## TASK STATEMENT
Each line below from the one containing "match depth with" through the one containing "Definition char_lookup (highbits" should be output exactly as it stands, and no other line should appear.

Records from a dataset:
----

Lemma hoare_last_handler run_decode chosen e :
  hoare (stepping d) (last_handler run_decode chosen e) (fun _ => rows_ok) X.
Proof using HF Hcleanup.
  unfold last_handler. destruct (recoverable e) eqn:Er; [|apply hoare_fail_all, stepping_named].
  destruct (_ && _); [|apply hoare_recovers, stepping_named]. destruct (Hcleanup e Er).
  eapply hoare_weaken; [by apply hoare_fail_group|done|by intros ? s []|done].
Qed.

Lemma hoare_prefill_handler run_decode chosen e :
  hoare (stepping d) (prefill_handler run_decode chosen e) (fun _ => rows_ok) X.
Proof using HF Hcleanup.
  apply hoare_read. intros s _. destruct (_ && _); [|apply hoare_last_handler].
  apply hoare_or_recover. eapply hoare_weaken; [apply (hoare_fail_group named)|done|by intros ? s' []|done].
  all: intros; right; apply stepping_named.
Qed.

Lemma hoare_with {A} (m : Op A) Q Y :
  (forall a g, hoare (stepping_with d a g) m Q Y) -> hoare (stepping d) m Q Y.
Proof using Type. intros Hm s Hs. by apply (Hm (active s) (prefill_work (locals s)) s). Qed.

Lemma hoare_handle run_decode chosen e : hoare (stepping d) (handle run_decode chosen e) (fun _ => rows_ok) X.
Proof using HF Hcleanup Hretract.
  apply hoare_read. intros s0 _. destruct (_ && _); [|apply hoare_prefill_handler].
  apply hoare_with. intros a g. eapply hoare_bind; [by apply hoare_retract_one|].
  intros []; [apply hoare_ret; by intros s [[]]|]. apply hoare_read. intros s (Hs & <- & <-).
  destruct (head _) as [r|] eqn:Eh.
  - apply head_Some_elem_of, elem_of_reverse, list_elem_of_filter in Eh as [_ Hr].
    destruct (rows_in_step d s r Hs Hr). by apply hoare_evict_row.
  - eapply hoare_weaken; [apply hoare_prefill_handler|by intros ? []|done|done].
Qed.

----

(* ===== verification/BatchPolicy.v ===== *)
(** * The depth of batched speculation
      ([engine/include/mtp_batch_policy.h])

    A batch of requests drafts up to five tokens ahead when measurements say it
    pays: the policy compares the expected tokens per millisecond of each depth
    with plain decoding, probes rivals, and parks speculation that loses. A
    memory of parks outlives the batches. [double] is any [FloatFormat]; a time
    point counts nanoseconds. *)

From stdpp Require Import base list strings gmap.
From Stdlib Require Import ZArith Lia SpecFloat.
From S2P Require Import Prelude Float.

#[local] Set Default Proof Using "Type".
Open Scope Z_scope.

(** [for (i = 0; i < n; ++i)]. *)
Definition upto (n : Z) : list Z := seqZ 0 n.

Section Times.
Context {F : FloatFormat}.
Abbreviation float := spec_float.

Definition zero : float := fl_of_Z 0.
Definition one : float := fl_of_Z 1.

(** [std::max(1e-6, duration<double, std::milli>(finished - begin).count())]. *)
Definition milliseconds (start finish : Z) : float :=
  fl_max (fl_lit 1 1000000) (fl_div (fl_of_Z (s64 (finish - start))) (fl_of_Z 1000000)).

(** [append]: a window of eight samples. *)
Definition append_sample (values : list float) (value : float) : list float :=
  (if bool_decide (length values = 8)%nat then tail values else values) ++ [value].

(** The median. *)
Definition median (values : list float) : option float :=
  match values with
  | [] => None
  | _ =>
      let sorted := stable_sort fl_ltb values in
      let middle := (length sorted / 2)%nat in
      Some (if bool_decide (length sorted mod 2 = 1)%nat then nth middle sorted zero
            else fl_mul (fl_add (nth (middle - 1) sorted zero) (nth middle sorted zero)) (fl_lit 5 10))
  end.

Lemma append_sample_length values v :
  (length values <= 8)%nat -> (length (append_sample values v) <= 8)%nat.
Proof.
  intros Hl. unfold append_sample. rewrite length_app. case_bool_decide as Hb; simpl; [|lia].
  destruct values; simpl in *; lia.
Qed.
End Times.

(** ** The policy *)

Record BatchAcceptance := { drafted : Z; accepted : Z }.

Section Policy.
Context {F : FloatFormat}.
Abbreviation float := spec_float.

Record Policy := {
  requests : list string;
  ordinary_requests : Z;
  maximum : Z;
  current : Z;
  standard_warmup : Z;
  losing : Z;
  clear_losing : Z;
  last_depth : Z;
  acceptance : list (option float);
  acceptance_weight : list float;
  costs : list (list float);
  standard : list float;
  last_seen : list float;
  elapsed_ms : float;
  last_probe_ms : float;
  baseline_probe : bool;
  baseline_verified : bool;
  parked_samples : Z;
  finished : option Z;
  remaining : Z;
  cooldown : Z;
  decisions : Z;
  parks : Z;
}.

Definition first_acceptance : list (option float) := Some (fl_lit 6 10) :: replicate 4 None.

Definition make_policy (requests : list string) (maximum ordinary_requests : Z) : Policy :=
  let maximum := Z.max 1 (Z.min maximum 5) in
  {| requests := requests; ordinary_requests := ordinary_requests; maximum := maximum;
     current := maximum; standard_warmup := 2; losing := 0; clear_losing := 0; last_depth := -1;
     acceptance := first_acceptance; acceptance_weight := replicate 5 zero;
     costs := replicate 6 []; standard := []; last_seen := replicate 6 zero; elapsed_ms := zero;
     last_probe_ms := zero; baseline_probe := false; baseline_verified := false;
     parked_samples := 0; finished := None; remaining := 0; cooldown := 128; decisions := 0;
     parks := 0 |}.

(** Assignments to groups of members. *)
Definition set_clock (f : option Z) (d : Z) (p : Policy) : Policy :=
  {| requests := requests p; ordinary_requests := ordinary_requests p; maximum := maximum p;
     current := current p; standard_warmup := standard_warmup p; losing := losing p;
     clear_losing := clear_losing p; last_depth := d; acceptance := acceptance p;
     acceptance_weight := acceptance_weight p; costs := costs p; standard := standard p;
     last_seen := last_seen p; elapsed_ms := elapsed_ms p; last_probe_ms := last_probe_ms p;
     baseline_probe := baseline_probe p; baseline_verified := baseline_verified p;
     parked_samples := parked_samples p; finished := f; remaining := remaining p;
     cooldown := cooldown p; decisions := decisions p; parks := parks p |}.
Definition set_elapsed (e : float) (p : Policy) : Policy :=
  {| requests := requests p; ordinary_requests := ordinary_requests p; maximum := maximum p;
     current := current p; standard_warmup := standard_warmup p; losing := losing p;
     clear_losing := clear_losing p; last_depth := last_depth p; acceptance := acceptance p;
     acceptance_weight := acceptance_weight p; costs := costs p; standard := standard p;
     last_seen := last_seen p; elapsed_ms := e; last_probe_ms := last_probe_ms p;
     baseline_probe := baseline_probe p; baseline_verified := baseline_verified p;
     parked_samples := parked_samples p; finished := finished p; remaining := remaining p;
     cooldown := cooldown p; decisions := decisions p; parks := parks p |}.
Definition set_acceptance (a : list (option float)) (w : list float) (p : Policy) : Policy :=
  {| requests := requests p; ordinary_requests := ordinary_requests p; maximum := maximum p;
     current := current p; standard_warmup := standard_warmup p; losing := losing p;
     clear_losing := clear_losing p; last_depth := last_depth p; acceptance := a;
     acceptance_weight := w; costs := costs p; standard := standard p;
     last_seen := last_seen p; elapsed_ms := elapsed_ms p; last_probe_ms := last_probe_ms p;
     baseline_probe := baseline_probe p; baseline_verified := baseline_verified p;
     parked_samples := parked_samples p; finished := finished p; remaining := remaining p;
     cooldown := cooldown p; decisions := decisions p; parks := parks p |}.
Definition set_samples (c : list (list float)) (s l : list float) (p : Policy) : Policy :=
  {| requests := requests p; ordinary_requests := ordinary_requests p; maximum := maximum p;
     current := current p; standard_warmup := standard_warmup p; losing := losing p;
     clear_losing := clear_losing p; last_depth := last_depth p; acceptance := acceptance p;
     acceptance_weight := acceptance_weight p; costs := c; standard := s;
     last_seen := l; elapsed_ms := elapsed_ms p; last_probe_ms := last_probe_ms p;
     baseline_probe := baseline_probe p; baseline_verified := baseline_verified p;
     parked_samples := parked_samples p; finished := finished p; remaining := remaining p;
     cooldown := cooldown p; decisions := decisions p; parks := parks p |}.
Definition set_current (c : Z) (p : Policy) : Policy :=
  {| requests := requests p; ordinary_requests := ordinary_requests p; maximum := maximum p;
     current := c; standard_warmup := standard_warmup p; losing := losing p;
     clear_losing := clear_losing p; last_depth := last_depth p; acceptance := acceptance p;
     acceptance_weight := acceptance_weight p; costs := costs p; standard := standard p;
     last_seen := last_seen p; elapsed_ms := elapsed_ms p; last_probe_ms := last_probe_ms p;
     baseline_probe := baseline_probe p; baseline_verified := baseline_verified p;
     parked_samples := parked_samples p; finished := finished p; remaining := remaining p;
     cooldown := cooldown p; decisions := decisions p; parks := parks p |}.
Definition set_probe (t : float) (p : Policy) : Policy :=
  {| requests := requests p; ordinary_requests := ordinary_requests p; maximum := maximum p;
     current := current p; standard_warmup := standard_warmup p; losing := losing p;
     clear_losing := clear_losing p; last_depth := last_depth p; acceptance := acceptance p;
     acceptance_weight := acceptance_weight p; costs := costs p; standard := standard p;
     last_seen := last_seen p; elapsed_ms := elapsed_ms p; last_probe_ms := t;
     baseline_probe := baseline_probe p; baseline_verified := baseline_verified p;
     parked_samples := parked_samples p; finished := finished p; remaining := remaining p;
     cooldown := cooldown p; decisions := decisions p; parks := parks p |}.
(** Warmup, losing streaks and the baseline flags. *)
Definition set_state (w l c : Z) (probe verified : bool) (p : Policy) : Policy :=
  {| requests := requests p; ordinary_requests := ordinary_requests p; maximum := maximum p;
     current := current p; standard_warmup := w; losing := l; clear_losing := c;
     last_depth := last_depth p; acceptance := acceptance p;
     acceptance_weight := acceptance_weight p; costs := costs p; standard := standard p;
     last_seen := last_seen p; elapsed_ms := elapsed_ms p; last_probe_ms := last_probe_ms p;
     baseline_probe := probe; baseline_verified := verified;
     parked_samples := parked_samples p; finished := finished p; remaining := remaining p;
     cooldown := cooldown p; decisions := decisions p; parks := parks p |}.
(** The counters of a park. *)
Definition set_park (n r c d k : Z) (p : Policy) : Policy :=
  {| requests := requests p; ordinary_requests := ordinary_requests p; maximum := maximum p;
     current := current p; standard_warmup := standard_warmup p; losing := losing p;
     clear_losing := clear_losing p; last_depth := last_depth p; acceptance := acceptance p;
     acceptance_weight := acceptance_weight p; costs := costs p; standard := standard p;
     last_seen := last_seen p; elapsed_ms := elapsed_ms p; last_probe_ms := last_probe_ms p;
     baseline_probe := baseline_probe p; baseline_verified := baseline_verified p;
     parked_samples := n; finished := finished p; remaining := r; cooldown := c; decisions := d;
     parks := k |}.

----

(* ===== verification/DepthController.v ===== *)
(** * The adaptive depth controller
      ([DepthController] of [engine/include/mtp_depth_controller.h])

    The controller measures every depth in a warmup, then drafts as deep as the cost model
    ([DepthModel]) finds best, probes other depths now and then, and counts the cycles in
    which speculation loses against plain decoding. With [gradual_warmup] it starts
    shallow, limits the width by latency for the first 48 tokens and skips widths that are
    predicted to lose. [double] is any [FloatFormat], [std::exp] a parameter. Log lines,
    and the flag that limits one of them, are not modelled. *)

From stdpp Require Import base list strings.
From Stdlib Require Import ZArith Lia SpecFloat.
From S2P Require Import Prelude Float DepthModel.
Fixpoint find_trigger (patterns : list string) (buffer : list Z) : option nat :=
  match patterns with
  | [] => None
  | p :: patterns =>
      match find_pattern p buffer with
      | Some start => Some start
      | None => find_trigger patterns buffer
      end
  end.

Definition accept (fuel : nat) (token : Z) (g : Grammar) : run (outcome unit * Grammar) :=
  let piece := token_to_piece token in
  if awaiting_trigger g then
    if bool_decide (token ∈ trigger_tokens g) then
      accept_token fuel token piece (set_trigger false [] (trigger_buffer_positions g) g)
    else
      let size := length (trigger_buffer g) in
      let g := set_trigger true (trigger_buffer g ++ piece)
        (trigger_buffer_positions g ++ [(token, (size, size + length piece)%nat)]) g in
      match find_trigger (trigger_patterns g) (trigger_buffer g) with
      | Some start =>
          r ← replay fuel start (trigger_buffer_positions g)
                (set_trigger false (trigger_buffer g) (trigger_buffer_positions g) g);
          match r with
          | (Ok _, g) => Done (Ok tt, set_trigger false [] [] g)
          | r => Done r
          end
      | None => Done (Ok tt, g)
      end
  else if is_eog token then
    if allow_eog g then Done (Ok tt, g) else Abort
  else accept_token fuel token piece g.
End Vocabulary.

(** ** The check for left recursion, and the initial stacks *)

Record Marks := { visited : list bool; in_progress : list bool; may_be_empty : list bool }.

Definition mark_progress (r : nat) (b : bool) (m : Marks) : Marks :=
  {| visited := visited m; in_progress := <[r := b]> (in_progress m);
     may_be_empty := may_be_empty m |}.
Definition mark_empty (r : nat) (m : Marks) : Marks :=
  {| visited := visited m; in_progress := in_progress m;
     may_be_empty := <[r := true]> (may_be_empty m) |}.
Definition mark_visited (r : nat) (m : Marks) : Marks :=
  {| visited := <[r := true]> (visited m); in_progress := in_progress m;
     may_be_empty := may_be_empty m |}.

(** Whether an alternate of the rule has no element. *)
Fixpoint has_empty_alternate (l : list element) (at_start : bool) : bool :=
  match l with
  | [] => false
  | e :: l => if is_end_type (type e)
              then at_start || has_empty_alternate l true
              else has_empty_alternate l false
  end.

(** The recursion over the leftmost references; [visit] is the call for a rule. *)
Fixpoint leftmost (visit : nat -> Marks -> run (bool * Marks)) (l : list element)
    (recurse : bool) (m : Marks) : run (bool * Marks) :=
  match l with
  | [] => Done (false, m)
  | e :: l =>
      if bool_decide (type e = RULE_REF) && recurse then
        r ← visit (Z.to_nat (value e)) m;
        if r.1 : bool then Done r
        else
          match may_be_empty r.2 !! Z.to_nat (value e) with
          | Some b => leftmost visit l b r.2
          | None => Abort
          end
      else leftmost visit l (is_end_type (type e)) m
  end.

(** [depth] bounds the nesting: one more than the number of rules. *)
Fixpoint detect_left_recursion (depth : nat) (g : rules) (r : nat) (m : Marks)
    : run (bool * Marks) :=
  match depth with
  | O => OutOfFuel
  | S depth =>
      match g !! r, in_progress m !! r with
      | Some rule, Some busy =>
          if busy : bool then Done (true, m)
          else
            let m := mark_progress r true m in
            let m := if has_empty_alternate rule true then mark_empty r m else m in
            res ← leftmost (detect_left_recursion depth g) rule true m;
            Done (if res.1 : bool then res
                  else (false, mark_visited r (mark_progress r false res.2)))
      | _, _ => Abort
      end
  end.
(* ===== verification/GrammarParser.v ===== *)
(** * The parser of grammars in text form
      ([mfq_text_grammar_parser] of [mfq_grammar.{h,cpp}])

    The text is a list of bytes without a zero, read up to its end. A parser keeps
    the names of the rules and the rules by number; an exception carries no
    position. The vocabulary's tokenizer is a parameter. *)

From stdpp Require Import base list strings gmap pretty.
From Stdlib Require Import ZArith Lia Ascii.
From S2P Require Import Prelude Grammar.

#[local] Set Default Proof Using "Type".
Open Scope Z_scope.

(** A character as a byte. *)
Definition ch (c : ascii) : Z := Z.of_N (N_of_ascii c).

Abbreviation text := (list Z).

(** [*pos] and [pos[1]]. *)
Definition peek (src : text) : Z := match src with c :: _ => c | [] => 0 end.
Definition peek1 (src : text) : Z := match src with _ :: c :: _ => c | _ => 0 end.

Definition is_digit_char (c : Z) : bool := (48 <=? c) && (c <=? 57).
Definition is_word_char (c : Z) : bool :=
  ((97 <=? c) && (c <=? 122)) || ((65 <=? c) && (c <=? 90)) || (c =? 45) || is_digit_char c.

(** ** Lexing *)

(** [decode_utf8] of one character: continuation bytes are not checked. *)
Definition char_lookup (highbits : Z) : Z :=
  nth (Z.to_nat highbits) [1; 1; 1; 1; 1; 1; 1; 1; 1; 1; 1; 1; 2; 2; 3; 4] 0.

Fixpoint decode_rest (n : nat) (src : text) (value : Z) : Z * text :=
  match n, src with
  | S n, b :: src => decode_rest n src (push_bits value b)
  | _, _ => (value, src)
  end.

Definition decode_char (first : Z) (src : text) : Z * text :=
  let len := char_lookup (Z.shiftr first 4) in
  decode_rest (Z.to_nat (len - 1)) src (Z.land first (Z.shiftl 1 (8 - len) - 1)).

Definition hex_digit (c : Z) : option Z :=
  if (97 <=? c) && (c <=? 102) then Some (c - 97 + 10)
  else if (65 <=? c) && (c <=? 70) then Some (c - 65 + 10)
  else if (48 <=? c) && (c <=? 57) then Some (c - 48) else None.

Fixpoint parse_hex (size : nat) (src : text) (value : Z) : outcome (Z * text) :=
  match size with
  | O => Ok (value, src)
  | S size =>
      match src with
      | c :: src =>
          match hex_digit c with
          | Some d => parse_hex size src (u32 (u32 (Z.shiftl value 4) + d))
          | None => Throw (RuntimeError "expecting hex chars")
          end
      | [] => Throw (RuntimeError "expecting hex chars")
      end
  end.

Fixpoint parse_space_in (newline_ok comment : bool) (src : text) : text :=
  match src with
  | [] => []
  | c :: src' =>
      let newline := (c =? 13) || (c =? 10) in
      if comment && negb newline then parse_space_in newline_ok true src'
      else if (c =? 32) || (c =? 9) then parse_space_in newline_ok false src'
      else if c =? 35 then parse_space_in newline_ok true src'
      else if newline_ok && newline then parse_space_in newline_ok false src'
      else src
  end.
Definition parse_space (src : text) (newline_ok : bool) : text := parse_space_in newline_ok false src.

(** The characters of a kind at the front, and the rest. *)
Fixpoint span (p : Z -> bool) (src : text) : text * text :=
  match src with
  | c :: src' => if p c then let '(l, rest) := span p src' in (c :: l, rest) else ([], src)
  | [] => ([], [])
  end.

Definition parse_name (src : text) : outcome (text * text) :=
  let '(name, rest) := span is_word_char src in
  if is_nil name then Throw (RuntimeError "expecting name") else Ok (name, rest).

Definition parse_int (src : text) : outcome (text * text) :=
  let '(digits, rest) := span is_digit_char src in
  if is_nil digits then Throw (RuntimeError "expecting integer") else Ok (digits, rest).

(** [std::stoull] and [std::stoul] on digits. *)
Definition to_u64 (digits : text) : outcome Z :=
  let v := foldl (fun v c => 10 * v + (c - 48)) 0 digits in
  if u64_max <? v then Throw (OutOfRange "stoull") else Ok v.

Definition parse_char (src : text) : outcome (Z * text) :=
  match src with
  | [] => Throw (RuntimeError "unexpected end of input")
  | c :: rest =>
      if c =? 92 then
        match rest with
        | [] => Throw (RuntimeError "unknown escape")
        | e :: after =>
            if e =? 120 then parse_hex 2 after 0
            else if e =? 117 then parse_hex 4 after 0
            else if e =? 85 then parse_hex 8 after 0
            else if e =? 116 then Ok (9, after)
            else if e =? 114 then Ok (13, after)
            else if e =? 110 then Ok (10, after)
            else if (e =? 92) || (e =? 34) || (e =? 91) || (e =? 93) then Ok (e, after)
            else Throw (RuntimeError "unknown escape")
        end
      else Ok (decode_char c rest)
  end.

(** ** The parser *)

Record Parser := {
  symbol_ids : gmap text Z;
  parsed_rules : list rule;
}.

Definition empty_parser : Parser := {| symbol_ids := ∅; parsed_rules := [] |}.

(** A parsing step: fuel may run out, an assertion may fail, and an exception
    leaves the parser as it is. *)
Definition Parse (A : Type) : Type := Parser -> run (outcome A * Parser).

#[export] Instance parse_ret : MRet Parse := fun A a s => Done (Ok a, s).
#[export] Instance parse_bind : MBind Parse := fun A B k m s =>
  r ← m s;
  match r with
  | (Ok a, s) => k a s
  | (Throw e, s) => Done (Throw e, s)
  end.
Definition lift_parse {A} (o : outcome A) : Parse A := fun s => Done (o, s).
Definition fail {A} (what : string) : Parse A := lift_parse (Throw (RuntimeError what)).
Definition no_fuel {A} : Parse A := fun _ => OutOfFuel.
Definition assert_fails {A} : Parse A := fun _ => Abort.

----

## FINISHED TASK
  match depth with
  | O => OutOfFuel
  | S depth =>
      match g !! r, in_progress m !! r with
      | Some rule, Some busy =>
          if busy : bool then Done (true, m)
          else
            let m := mark_progress r true m in
            let m := if has_empty_alternate rule true then mark_empty r m else m in
            res ← leftmost (detect_left_recursion depth g) rule true m;
            Done (if res.1 : bool then res
                  else (false, mark_visited r (mark_progress r false res.2)))
      | _, _ => Abort
      end
  end.
(* ===== verification/GrammarParser.v ===== *)
(** * The parser of grammars in text form
      ([mfq_text_grammar_parser] of [mfq_grammar.{h,cpp}])

    The text is a list of bytes without a zero, read up to its end. A parser keeps
    the names of the rules and the rules by number; an exception carries no
    position. The vocabulary's tokenizer is a parameter. *)

From stdpp Require Import base list strings gmap pretty.
From Stdlib Require Import ZArith Lia Ascii.
From S2P Require Import Prelude Grammar.

#[local] Set Default Proof Using "Type".
Open Scope Z_scope.

(** A character as a byte. *)
Definition ch (c : ascii) : Z := Z.of_N (N_of_ascii c).

Abbreviation text := (list Z).

(** [*pos] and [pos[1]]. *)
Definition peek (src : text) : Z := match src with c :: _ => c | [] => 0 end.
Definition peek1 (src : text) : Z := match src with _ :: c :: _ => c | _ => 0 end.

Definition is_digit_char (c : Z) : bool := (48 <=? c) && (c <=? 57).
Definition is_word_char (c : Z) : bool :=
  ((97 <=? c) && (c <=? 122)) || ((65 <=? c) && (c <=? 90)) || (c =? 45) || is_digit_char c.

(** ** Lexing *)

(** [decode_utf8] of one character: continuation bytes are not checked. *)
Definition char_lookup (highbits : Z) : Z :=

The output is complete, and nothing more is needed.